Eavesdrop on 10 film school dorm rooms and you’ll overhear eight guys saying “dude, we should write and direct a film starring us as ourselves.” (The ninth room was film bros debating whether Nolan or Tarantino was better, and the 10th room belonged to a girl who dropped out because of the guys next door). Filmmakers literally making their work about themselves can be self-aggrandizing, but buddy comedy The Climb — written by Michael Covino and Kyle Marvin, directed by Michael Covino, and starring Michael Covino and Kyle Marvin as Mike and Kyle—is self-disparaging to the point of hilarity. It’s healthy to laugh at yourself, and it feels even better to watch other people laugh at themselves.

Mike and Kyle immediately paint themselves as targets by attempting a herculean task on camera: biking uphill. Mike, the more experienced biker, is a safe distance ahead of Kyle, and he uses the opportunity to confess that he slept with Kyle’s fiancée. Everything goes downhill (figuratively) and their friendship fractures on the spot. And it’s funny! Their fight is a perfect synthesis of physical farce—angry man can’t catch up to his traitorous but fit friend—and verbal wit, courtesy of acerbic writing and immaculate comedic timing. Covino and Marvin establish themselves as virtuosos as quickly as they establish themselves as buffoons.

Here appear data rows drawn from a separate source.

(** A call of unknown code. *)
Lemma invoke_some f args K w : native_keeps K -> K (mem w) -> exists v w', invoke f args w = (Ok v, w') /\ K (mem w').
Proof.
  intros HK Hw. destruct (returns w f args) as [[v m] Hc]. exists v, (push_event (EvCall f args) (set_mem m w)).
  split; [unfold invoke; by rewrite Hc|]. by apply (HK w f args v m).
Qed.

Lemma invoke_known f v m w : native_call w f [] = Some (v, m) -> invoke f [] w = (Ok v, push_event (EvCall f []) (set_mem m w)).
Proof. unfold invoke. by intros ->. Qed.

Lemma reads_run {A} (f : memory -> outcome A) a w : f (mem w) = Ok a -> reads f w = (Ok a, w).
Proof. unfold reads. by intros ->. Qed.

Lemma slot_of L c m name off s L0 c0 :
  linked_lib [lib_of L0 c0] L c m -> imports L name off -> name <> bytes_of "print" ->
  exported name (mk_library 0 (lf_symtab L0) (lf_syms L0)) = Some s ->
  read_u64 m (base (image_of c) + off) = Ok (base (image_of c0) + st_value s).
Proof.
  intros Hl Himp Hne Hs. apply (imports_word [lib_of L0 c0] L c m name off); [done|done|].
  intros b sym Hloc. by apply resolve_exported.
Qed.

Section values.
Hypothesis Hsym : chain_symbols.
Context (ca cb cc : ElfCommonPart).

(** [K] is what is known of the memory, and not broken by native code. *)
Lemma body_b_value K w :
  native_keeps K -> K (mem w) -> (forall m, K m -> linked_b ca cb m) ->
  (forall u, K (mem u) -> exists m, native_call u (base (image_of ca) + fa) [] = Some (1, m)) ->
  exists w', body_b sp sa sh tb (base (image_of cb)) w = (Ok 2, w') /\ K (mem w').
Proof.
  intros HK Hw Hl Hca. destruct (Hl _ Hw) as [Hla Hlb]. unfold body_b.
  destruct (cs_a Hsym) as (s & Hs & _ & Hva & _). destruct (cs_hello Hsym) as [(s' & Hs' & _ & Hvh & Hlo) Hend].
  rewrite (bind_run _ _ _ _ _ (reads_run _ print w
    (imports_word _ Lb cb _ _ sp print Hlb (cs_b_print Hsym) (fun b sym _ => resolve_print _ b sym)))).
  rewrite (bind_run _ _ _ _ _ (reads_run _ _ w (slot_of Lb cb _ _ sa s La ca Hlb (cs_b_a Hsym) ltac:(done) Hs))).
  rewrite (bind_run _ _ _ _ _ (reads_run _ _ w (slot_of Lb cb _ _ sh s' La ca Hlb (cs_b_hello Hsym) ltac:(done) Hs'))).
  rewrite Hva, Hvh. unfold fn_b.
  destruct (invoke_some print [base (image_of cb) + tb; 8] K w HK Hw) as (r & w1 & Hrun & Hk1).
  rewrite (bind_run _ _ _ _ _ Hrun). destruct (Hl _ Hk1) as [Ha1 _]. pose proof (kl_mapped _ _ _ _ _ Ha1) as Hmap.
  pose proof (kl_segments _ _ _ _ _ Ha1) as Hseg. pose proof (base_ok _ Hseg) as Hbase.
  pose proof (kl_offset _ _ _ _ _ Ha1) as Hoff. pose proof (kl_len _ _ _ _ _ Ha1) as Hlen.
  destruct (mapped_read (mem w1) _ _ (base (image_of ca) + h) Hmap) as [p Hp]; [lia..|].
  destruct (mapped_read (mem w1) _ _ (base (image_of ca) + h + 8) Hmap) as [n Hn]; [lia..|].
  rewrite (bind_run _ _ _ _ _ (reads_run _ p w1 Hp)), (bind_run _ _ _ _ _ (reads_run _ n w1 Hn)).
  destruct (invoke_some print [p; n] K w1 HK Hk1) as (r2 & w2 & Hrun2 & Hk2). rewrite (bind_run _ _ _ _ _ Hrun2).
  destruct (Hca w2 Hk2) as [m Hm]. rewrite (bind_run _ _ _ _ _ (invoke_known _ _ _ _ Hm)).
  eexists. split; [reflexivity|]. by apply (HK w2 (base (image_of ca) + fa) [] 1).
Qed.

Lemma body_c_value K w :
  native_keeps K -> K (mem w) -> (forall m, K m -> linked_c ca cb cc m) ->
  (forall u, K (mem u) -> exists m, native_call u (base (image_of cb) + fb) [] = Some (2, m)) ->
  exists w', body_c cp sb tc (base (image_of cc)) w = (Ok 3, w') /\ K (mem w').
Proof.
  intros HK Hw Hl Hcb. destruct (Hl _ Hw) as [Hlb Hlc]. unfold body_c. destruct (cs_b Hsym) as (s & Hs & _ & Hvb & _).
  rewrite (bind_run _ _ _ _ _ (reads_run _ print w
    (imports_word _ Lc cc _ _ cp print Hlc (cs_c_print Hsym) (fun b sym _ => resolve_print _ b sym)))).
  rewrite (bind_run _ _ _ _ _ (reads_run _ _ w (slot_of Lc cc _ _ sb s Lb cb Hlc (cs_c_b Hsym) ltac:(done) Hs))).
  rewrite Hvb. unfold fn_c.
  destruct (invoke_some print [base (image_of cc) + tc; 8] K w HK Hw) as (r & w1 & Hrun & Hk1).
  rewrite (bind_run _ _ _ _ _ Hrun). destruct (Hcb w1 Hk1) as [m Hm]. rewrite (bind_run _ _ _ _ _ (invoke_known _ _ _ _ Hm)).
  eexists. split; [reflexivity|]. by apply (HK w1 (base (image_of cb) + fb) [] 2).
Qed.

Hypothesis Hcode : chain_code.

Lemma keeps_a : native_keeps (linked_a ca).
Proof. apply (cc_linked Hcode). set_solver. Qed.
Lemma keeps_b : native_keeps (linked_b ca cb).
Proof. apply native_keeps_and; [apply keeps_a|]. apply (cc_linked Hcode). set_solver. Qed.
Lemma keeps_c : native_keeps (linked_c ca cb cc).
Proof. apply native_keeps_and; [apply keeps_b|]. apply (cc_linked Hcode). set_solver. Qed.

(** The calls of the program. *)
Lemma call_a w : linked_a ca (mem w) -> native_call w (base (image_of ca) + fa) [] = Some (1, mem w).
Proof. intros Hl. by rewrite (cc_a Hcode ca w Hl). Qed.

Lemma call_b w : linked_b ca cb (mem w) -> exists m, native_call w (base (image_of cb) + fb) [] = Some (2, m).
Proof.
  intros Hl. destruct (body_b_value (linked_b ca cb) w keeps_b Hl) as (w' & Hb & _); [done| |].
  { intros u [Hu _]. eexists. by apply call_a. }
  eexists. rewrite (cc_b Hcode ca cb w Hl). by rewrite Hb.
Qed.

Lemma call_c w : linked_c ca cb cc (mem w) -> exists m, native_call w (base (image_of cc) + fc) [] = Some (3, m).
Proof.
  intros Hl. destruct (body_c_value (linked_c ca cb cc) w keeps_c Hl) as (w' & Hb & _); [done| |].
  { intros u [Hu _]. by apply call_b. }
  eexists. rewrite (cc_c Hcode ca cb cc w Hl). by rewrite Hb.
Qed.
End values.
End three.

Lemma assert_call_run libs L c name a r m w :
  linked_lib libs L c (mem w) -> exports_function L name a -> native_call w (base (image_of c) + a) [] = Some (r, m) -> as_i32 r = r ->
  assert_call (mk_relocated_dylib (c_core c)) name r w = (Ok tt, push_event (EvCall (base (image_of c) + a) []) (set_mem m w)).
Proof.
  intros Hl He Hc Hr. unfold assert_call. rewrite (bind_run _ _ _ _ _ (get_and_call_run pre libs L c name a w r m Hl He Hc)).
  rewrite Hr. unfold lift, rust_assert. by rewrite Z.eqb_refl.
Qed.

(** What is asked of the three files and of the world. *)
Record program_ok (path : bytes -> outcome bytes) (La Lb Lc : lib_file) (w : world) : Prop := {
  po_a : exists p, path (bytes_of "liba.so") = Ok p /\ found p La;
  po_b : exists p, path (bytes_of "libb.so") = Ok p /\ found p Lb;
  po_c : exists p, path (bytes_of "libc.so") = Ok p /\ found p Lc;
  po_size : Z.of_nat (size (mem w)) + pm_len (lf_param La) + pm_len (lf_param Lb) <= budget;
  po_link_a : linkable La [];
  po_link_b : forall ca, image_for La ca -> linkable Lb [lib_of La ca];
  po_link_c : forall cb, image_for Lb cb -> linkable Lc [lib_of Lb cb];
}.

Lemma load_path_step (path : bytes -> outcome bytes) name p L w :
  path name = Ok p -> found p L -> Z.of_nat (size (mem w)) <= budget ->
  exists file0 w0 c l' w', load_path_of (path name) w = (Ok (mk_dylib c), w') /\ load_step L file0 Loader_new w0 c l' w' /\
    mem w0 = mem w /\ arcs w0 = arcs w.
Proof.
  intros Hp Hf Hs. destruct (found_loads p L w Hf Hs) as (file0 & w0 & c & l' & w' & Hload & Hst & Hm & Ha).
  exists file0, w0, c, l', w'. split; [|done]. unfold load_path_of. rewrite Hp. unfold bind, lift.
  by rewrite (unwrap_result_run _ _ _ _ Hload).
Qed.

The evidence is in the camerawork too: the bike hike scene is all one tracking shot, the camera looking back on the bikers as it too clips uphill, the two sometimes failing to catch up. The constant pullback of the camera—threatening to turn Mike and Kyle into dots on the horizon if they can’t keep up the pace—makes the scene an uphill battle visually, just like the new conflict in Mike and Kyle’s friendship is an uphill battle thematically, just like the bike ride is an uphill battle literally. In its first scene, The Climb is already laugh-out-loud funny, visually interesting, and cinematically cohesive in a way that bolsters the comedy and deepens the conflict. It’s something of a little miracle, especially for two guys still coming up in the industry.

To be fair, it is their second go at the scene: The Climb is based on Covino and Marvin’s short film of the same name, and that short film became the basis of the first scene of the feature. The rest of The Climb is new territory for the duo, and while it never stops being funny and enjoyable, it never matches the subtle alchemy of the opening scene. The film doesn’t follow Mike and Kyle’s friendship so much as it checks in on it, dipping into pivotal moments of their lives for a few minutes at a time and then skipping forward, capturing each episode in long tracking shots. This style of cinematography, applied to every scene ostensibly because it worked the first time, does well to symbolize the pace of the modern manchild—if the world around them weren’t moving forward, these men never would—but it doesn’t always feel like it was implemented with consideration. It can be hard to settle in with the characters when the cinematography is begging for attention.

The inability to “settle in” is the screenplay’s main problem as well, and it again stems from the episodic structure. The jumps in time work comedically—the transitions between on-agains and off-agains in Mike and Kyle’s friendship are amusingly abrupt out of context—but the events we miss go sorely unfelt. The staggered timetable breaks up the character development and just gives us the character results: the breakups, the reunions, the times with all the alcohol. These results feel honest and sincere, seeing as the lead roles are familiar to the actors—but without more incremental buildup that lets us know Mike and Kyle beyond their surface descriptors, they don’t feel grounded and authentic. The Climb bubbles with sentiment, but its substance evaporates, and its emotional cruxes need substance. The emotional forces that bring the oxymoron of ‘male bonding’ to life remain a mystery to anyone but Mike and Kyle.

Still, a bromance with sharp dialogue and fascinating cinematography is something to celebrate. It’s just a little on the nose that The Climb is more successful at getting us to laugh at male friendship than wringing a compelling story out of it, especially during a year when comedies like Eurovision remind us that you still craft convincing emotional beats while dabbling in the heights of silliness.